The toilet, roughly the size of those cartoon outhouses with the crescent moons carved in their doors, is a cinder block building with a tin roof.  It’s about fifty feet from our Land Rover.  The painted green door on the toilet is ajar.

Certainly I’m not tempted to look inside.  After all, the second message (“Confirmed 30/5”) was written just three days before our arrival by someone a lot more curious than I am about deadly snakes.  The mamba is most likely still in there.  Who wants to reconfirm a reconfirmation?   Mambas are territorial; they will always return to their lairs, although that’s usually in an abandoned termite mounds or a hollow tree, rarely, I’d bet extremely rarely, in a toilet.  A mamba is diurnal, active both night and day.  It could be sleeping in there.  Or not.

In my opinion, I’m already standing way too close to that toilet.  Trying to look both at the toilet and at everything else, I walk slowly backwards.  Mambas don’t like sudden movements.

Besides, I firmly believe, even though I haven’t seen it, that this toilet is not a Western ceramic throne, but a mere hole in the cement.  I’ve had enough experience with toilets-in-the-middle-of-nowhere to also believe that the area around the hole is likely none-too-clean.  That bush over there looks a better.  A few minutes later, after careful reconnoitering and quickly taking care of business, I can confirm that no mambas are lurking around it.

As I climb the steps to the viewing platform I look for mambas wrapped around posts.  On the creaky platform I look for mamba’s hidden in corners, or nestled into the thatch of the roof.  I look for mambas slithering across the branches of the trees that lean dangerously close to the rails.  A rustling noise among the branches spikes my heart rate to a gazillion, but it calms when I see it’s only a Burchell’s glossy starling, squawking for handouts.

Burchell’s starling

The view from the platform is wonderful.  A massive cloud hangs over the hippo pool and puffs of other clouds reflect in the tranquil water.  A dozen hippos rise and sink, burbling like submerged tubas.  Tracks in the grass are hippo paths, where the hippos come out of the pool at night to feed, foraging as far as three miles for sweet young shoots.

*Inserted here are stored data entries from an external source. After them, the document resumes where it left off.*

(** * bruno-docs: the .bru request extractor and the Markdown renderer

    A shallow embedding of [src/main.py]: [parse_bru_file] (with its local
    helper [parse_params_block]), [generate_request_markdown] and the sort
    that [main] applies to the records of one folder.

    Modelling choices.
    - A Python [str] is a list of characters; a character is an 8-bit code
      point (code points 0 to 255), and the character classes of [re] and of
      [str.strip] are the ones Python has on that range.
    - [re.search] is a backtracking matcher over the fragment of regular
      expressions the source uses: literals, an alternation of literals, a
      repeated character class (greedy or lazy), the anchors [^] and [$] of
      [re.MULTILINE], and capture groups around one atom.
    - A Python [dict] is an association list in insertion order with unique
      keys; [int] is an unbounded integer ([Z]).
    - [json.loads] and [json.dumps] are parameters of the development. *)

From Stdlib Require Import List Ascii String ZArith Lia Bool Arith.
From Stdlib Require Import Permutation Sorted.
Import ListNotations.

Open Scope string_scope.
Open Scope list_scope.
Open Scope nat_scope.

(** ** Python strings *)

Definition str := list ascii.

Coercion list_ascii_of_string : string >-> list.

Definition nl : ascii := ascii_of_nat 10.
Definition colon : ascii := ascii_of_nat 58.
Definition lbrace : ascii := ascii_of_nat 123.
Definition rbrace : ascii := ascii_of_nat 125.

Definition in_range (lo hi : nat) (c : ascii) : bool :=
  let n := nat_of_ascii c in (lo <=? n) && (n <=? hi).

(** [\s] of [re] and the characters [str.strip] removes: [str.isspace]. *)
Definition is_space (c : ascii) : bool :=
  in_range 9 13 c || in_range 28 32 c
  || (nat_of_ascii c =? 133) || (nat_of_ascii c =? 160).

(** [\d] of [re]: the decimal digits. *)
Definition is_digit (c : ascii) : bool := in_range 48 57 c.

(** [\w] of [re]: alphanumeric characters and the underscore. *)
Definition is_word (c : ascii) : bool :=
  in_range 48 57 c || in_range 65 90 c || (nat_of_ascii c =? 95)
  || in_range 97 122 c || (nat_of_ascii c =? 170) || in_range 178 179 c
  || (nat_of_ascii c =? 181) || in_range 185 186 c || in_range 188 190 c
  || in_range 192 214 c || in_range 216 246 c || in_range 248 255 c.

(** [.] of [re] without [re.DOTALL]: anything but a newline. *)
Definition is_dot (c : ascii) : bool := negb (Ascii.eqb c nl).

(** [[\s\S]]: any character. *)
Definition is_any (c : ascii) : bool := is_space c || negb (is_space c).

Definition lower_char (c : ascii) : ascii :=
  let n := nat_of_ascii c in
  if in_range 65 90 c || (in_range 192 222 c && negb (n =? 215))
  then ascii_of_nat (n + 32) else c.

(** The upper case of three characters (181, 223, 255) lies outside the 8-bit
    range; [upper] leaves them alone.  The source upper-cases only the
    matched method tag, which is made of ASCII letters. *)
Definition upper_char (c : ascii) : ascii :=
  let n := nat_of_ascii c in
  if in_range 97 122 c || (in_range 224 254 c && negb (n =? 247))
  then ascii_of_nat (n - 32) else c.

Definition lower (s : str) : str := map lower_char s.
Definition upper (s : str) : str := map upper_char s.

Fixpoint lstrip (s : str) : str :=
  match s with
  | c :: s' => if is_space c then lstrip s' else s
  | [] => []
  end.

Definition rstrip (s : str) : str := rev (lstrip (rev s)).

(** [s.strip()] *)
Definition strip (s : str) : str := rstrip (lstrip s).

(** [s.split(sep)] for a one-character separator: never an empty list. *)
Fixpoint split (sep : ascii) (s : str) : list str :=
  match s with
  | [] => [[]]
  | c :: s' =>
      if Ascii.eqb c sep then [] :: split sep s'
      else match split sep s' with
           | l :: ls => (c :: l) :: ls
           | [] => [[c]]
           end
  end.

(** [sep in s] *)
Definition contains (sep : ascii) (s : str) : bool :=
  existsb (Ascii.eqb sep) s.

(** [s.split(sep, 1)] when [sep in s]: the text before the first separator
    and the text after it. *)
Fixpoint split_first (sep : ascii) (s : str) : str * str :=
  match s with
  | [] => ([], [])
  | c :: s' =>
      if Ascii.eqb c sep then ([], s')
      else let (k, v) := split_first sep s' in (c :: k, v)
  end.

(** [sep.join(l)] *)
Fixpoint join (sep : str) (l : list str) : str :=
  match l with
  | [] => []
  | [x] => x
  | x :: l' => x ++ sep ++ join sep l'
  end.

Definition str_eqb (a b : str) : bool :=
  if list_eq_dec ascii_dec a b then true else false.

(** [int(s)] for a string of decimal digits. *)
Definition digit_value (c : ascii) : Z := Z.of_nat (nat_of_ascii c - 48).

Definition int_of_digits (s : str) : Z :=
  fold_left (fun acc c => 10 * acc + digit_value c)%Z s 0%Z.

(** ** Regular expressions: the fragment of [re] the source uses *)

Inductive atom : Type :=
| Lit (s : str)                                   (* literal text *)
| Alt (alts : list str)                           (* a|b|c, of literals *)
| Rep (c : ascii -> bool) (lo : nat) (greedy : bool)
                                                  (* c*  c+  c*?  *)
| Bol                                             (* ^ under re.MULTILINE *)
| Eol                                             (* $ under re.MULTILINE *)
| Cap (a : atom).                                 (* ( a ) *)

Definition regex := list atom.

Definition char_eq (ic : bool) (a c : ascii) : bool :=
  if ic then Ascii.eqb (lower_char a) (lower_char c) else Ascii.eqb a c.

(** The literal [l] at the head of [s]: the text matched and the rest. *)
Fixpoint lit_split (ic : bool) (l s : str) : option (str * str) :=
  match l, s with
  | [], _ => Some ([], s)
  | a :: l', c :: s' =>
      if char_eq ic a c then
        match lit_split ic l' s' with
        | Some (w, r) => Some (c :: w, r)
        | None => None
        end
      else None
  | _ :: _, [] => None
  end.

(** Length of the longest prefix of [s] inside the class [c]. *)
Fixpoint run (c : ascii -> bool) (s : str) : nat :=
  match s with
  | x :: s' => if c x then S (run c s') else 0
  | [] => 0
  end.

(** The repetition counts a quantifier tries, in the order it tries them:
    a greedy one from the longest down, a lazy one from the shortest up. *)
Definition rep_counts (lo n : nat) (greedy : bool) : list nat :=
  let ks := List.seq lo (S n - lo) in
  if greedy then rev ks else ks.

Definition opt_list {A} (o : option A) : list A :=
  match o with Some x => [x] | None => [] end.

(** The ways an atom can match at the head of [s], by decreasing priority;
    [prev] is the character before the current position. *)
Fixpoint atom_splits (ic : bool) (a : atom) (prev : option ascii) (s : str)
  : list (str * str) :=
  match a with
  | Lit l => opt_list (lit_split ic l s)
  | Alt alts => flat_map (fun l => opt_list (lit_split ic l s)) alts
  | Rep c lo greedy =>
      map (fun k => (firstn k s, skipn k s)) (rep_counts lo (run c s) greedy)
  | Bol =>
      match prev with
      | None => [([], s)]
      | Some c => if Ascii.eqb c nl then [([], s)] else []
      end
  | Eol =>
      match s with
      | [] => [([], s)]
      | c :: _ => if Ascii.eqb c nl then [([], s)] else []
      end
  | Cap a' => atom_splits ic a' prev s
  end.

Definition captures (a : atom) : bool :=
  match a with Cap _ => true | _ => false end.

Definition last_char (prev : option ascii) (w : str) : option ascii :=
  fold_left (fun _ c => Some c) w prev.

Fixpoint first_some {A B} (f : A -> option B) (l : list A) : option B :=
  match l with
  | [] => None
  | x :: l' => match f x with Some y => Some y | None => first_some f l' end
  end.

At the bottom of the platform a dozen water monitors, some six-feet long, slither into positions that defend his or her portion of the bank, using the hippo paths as small highways.  The smaller monitors end up with the worst spots, constantly harassed in slow-motion chases by the larger lizards.  As I watch their typical reptile behavior, I think it’s lucky for us that the age of dinosaurs ended a long time ago.

Khwai River

 

On the far side of the river, specks in the distance, a huge herd of elephants splashes along the edge of a reed bed.  After I check for mambas, I lean on the rail of the platform to steady my camera.  I use the digital zoom to take a picture, already knowing it will be an extremely low-pixelated shot.  The elephants are in constant motion, appearing and disappearing in the reeds, so the photo turns out fairly blurry, but at least I have proof that those specks were really elephants.

Elephants on the far bank

On the way down from the platform I look for mambas wrapped around support posts, coiled under steps, and hidden in the framework of the flooring.  I scan for slithery movements in the brush and wait for someone else to climb in the Land Rover before I do.  I doubt the mamba has exchanged one lair for another, but still, you never know . . .

The viewing platform has its own GPS coordinates.  So if anyone wants to look at that mamba and reconfirm one more time that it’s really there, I can tell you exactly where to go!